Except that you have also destroyed the end user's request that they
want to optimise in a different way - minimal bus usage. By using
indexed geometry, that's what they are asking for. If they wanted to
provide interleaved data, then there is the facilities to do so in
Java3D. Don't screw around with the data in the way we want it
presented. We know best how to render our geometry and how we want to
optimise. Not you. If we want to pass it in indexed, leave it that way.
The low level graphics APIs support that form, so there is no reason not
to let it be that way.
We have never characterized indexed geometry as high-performance and
don't recommend it for performance-sensitive applications. Using
by-reference mode for the vertex data doesn't improve the situation.

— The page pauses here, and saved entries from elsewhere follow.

(** ** Arrays and inherited members, on the example *)

(** The draft of the array [[1, 2, 3]] (state 3 of the store with the two
    sibling drafts): its [length] is an entry, deleting it raises a
    TypeError once the draft and the root are marked, an invalid length
    raises a RangeError, a shorter length removes the indices above it, and
    writing the length it has is a no-op. *)
Example ex_array_draft :
  fst (has_trap 3%positive (PKey "length") ex_sibling_world) = Ok true
  /\ fst (get 3%positive (PKey "length") ex_sibling_world) = Ok (VNum 3)
  /\ fst (deleteProperty 3%positive (PKey "length") ex_sibling_world)
     = Throw (TypeError "Cannot delete property 'length'")
  /\ modified <$> (w_states (snd (deleteProperty 3%positive (PKey "length") ex_sibling_world))
                   !! 1%positive) = Some true
  /\ fst (set 3%positive (PKey "length") (VNum (-1)) ex_sibling_world) = Throw RangeError
  /\ fst (has_trap 3%positive (PKey "0")
            (snd (set 3%positive (PKey "length") (VNum 0) ex_sibling_world))) = Ok false
  /\ fst (get 3%positive (PKey "length")
            (snd (set 3%positive (PKey "length") (VStr "2") ex_sibling_world))) = Ok (VNum 2)
  /\ set 3%positive (PKey "length") (VNum 3) ex_sibling_world = (Ok true, ex_sibling_world).
Proof. vm_compute. done. Qed.

(** The members of the prototypes are seen through a draft, also after a
    delete of the name; reading [__proto__] would draft a prototype object,
    which is where the model ends. *)
Example ex_inherited_members :
  fst (get 1%positive (PKey "toString") ex_sibling_world)
  = Ok (VBuiltin (BMember ORecord "toString"))
  /\ fst (has_trap 1%positive (PKey "toString")
            (snd (deleteProperty 1%positive (PKey "toString") ex_sibling_world))) = Ok true
  /\ fst (get 3%positive (PKey "push") ex_sibling_world)
     = Ok (VBuiltin (BMember OArray "push"))
  /\ is_modelled (fst (get 1%positive (PKey "__proto__") ex_sibling_world)) = false.
Proof. vm_compute. done. Qed.

(** ** The [length] of an array draft: what raises *)

Lemma ex_sibling_world_tree_ok : tree_ok ex_sibling_world.
Proof.
  intros s st p Hs Hp. unfold ex_sibling_world in *. simpl in *.
  apply lookup_insert_Some in Hs as [[<- <-]|[_ Hs]]; [done|].
  apply lookup_insert_Some in Hs as [[<- <-]|[_ Hs]].
  - simpl in Hp. injection Hp as <-. eexists. split; [apply lookup_insert_eq|done].
  - apply lookup_singleton_Some in Hs as [<- <-]. simpl in Hp. injection Hp as <-.
    eexists. split; [apply lookup_insert_eq|done].
Qed.

(** X17.  The [length] of an array cannot be deleted through a draft, and
    the attempt is not free: on a state that is not modified and whose base
    (with the cached drafts) is an array, [deleteProperty] of [length] raises
    a TypeError, after the state and all its ancestors were marked as
    modified. *)
Theorem X17_delete_length_raises (w : world) (s : sid) (st : state) (n : Z) :
  tree_ok w -> w_states w !! s = Some st -> modified st = false ->
  array_length (shallow_copy_of w st) = Some n ->
  fst (deleteProperty s (PKey "length") w)
  = Throw (TypeError "Cannot delete property 'length'")
  /\ forall a, a = s \/ ancestor w a s ->
       is_modified (snd (deleteProperty s (PKey "length") w)) a.
Proof.
  intros Hok Hs Hm Hn. split.
  - destruct (markChanged_closes s w Hok (mk_is_Some _ _ Hs)) as (Hfst & _ & _).
    destruct (deleteProperty_unmodified w s st (PKey "length") Hs Hm Hfst) as [Hdel _].
    rewrite Hdel. unfold remove. rewrite Hn.
    rewrite bool_decide_eq_true_2 by done.
    by rewrite (bool_decide_eq_true_2 (is_Some (Some n))) by eauto.
  - apply deleteProperty_marks; [done|eauto].
Qed.
(** * GBWT support structures: records, LF-mapping, samples, dictionaries

    A shallow embedding of [src/support.cpp] (namespace [gbwt]) and the
    properties of its record types.

    Conventions of the embedding.
    - [size_type], [node_type], [rank_type] are 64-bit unsigned integers:
      they are values of [Z] in [0, 2^64), and every C++ [+], [-], [++]
      on them is written with [wadd] / [wsub], which reduce modulo 2^64.
    - [edge_type], [run_type], [sample_type], [range_type] are pairs.
    - A [std::vector] is a [list]; [v[i]] is [vec_at v i].  Reading out of
      range is undefined in C++; the embedding returns a default there and
      no theorem relies on it.
    - Loops over a vector are structural recursions over the list; loops
      over indices carry explicit fuel where they are not structural. *)

From Stdlib Require Import ZArith List Lia Bool.
From stdpp Require Import base tactics option list numbers sorting.

Open Scope Z_scope.

(** ** Machine words *)

Definition WORD : Z := 2 ^ 64.

Definition wrap (x : Z) : Z := x mod WORD.
Definition wadd (a b : Z) : Z := wrap (a + b).
Definition wsub (a b : Z) : Z := wrap (a - b).

Definition is_word (x : Z) : Prop := 0 <= x < WORD.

What do you define as "performance sensitive"? If I have an application
that uses minimal geometry but heavy textures, I want that bus allocated
to shipping my textures in and out of main memory. I don't want it lost
to someone else deciding to unindex the geometry on me and generating
bucketloads of garbage. My code wants to optimise for minimal geometry
being passed over the bus because other far more important things need
it, and rendering performance is going to be impacted by something else
far greater.
There isn't any way for Java 3D to find out if you've changed a normal
or a texture coordinate in one or more of the array elements addressed
by the reference without iterating through all the data and keeping a
copy itself for comparison.
What's that got to do with it? If I've told you I've changed the normal
data, but nothing else, then that's all I've changed. Assume it has
changed and just update the normal information appropriately. Why do you
even need to check if something has changed? There's no need to throw
out all the geometry and re-index it. You've still got reference to the
other source arrays, so just copying the normals back is easy. Besides,
you shouldn't be doing anything at all to it, just passing that array
straight through to the appropriate OpenGL or DX call. Sure, if I've
compiled the scene graph go ahead and make those changes, but if I've
not asked for optimisations to be done, don't do it.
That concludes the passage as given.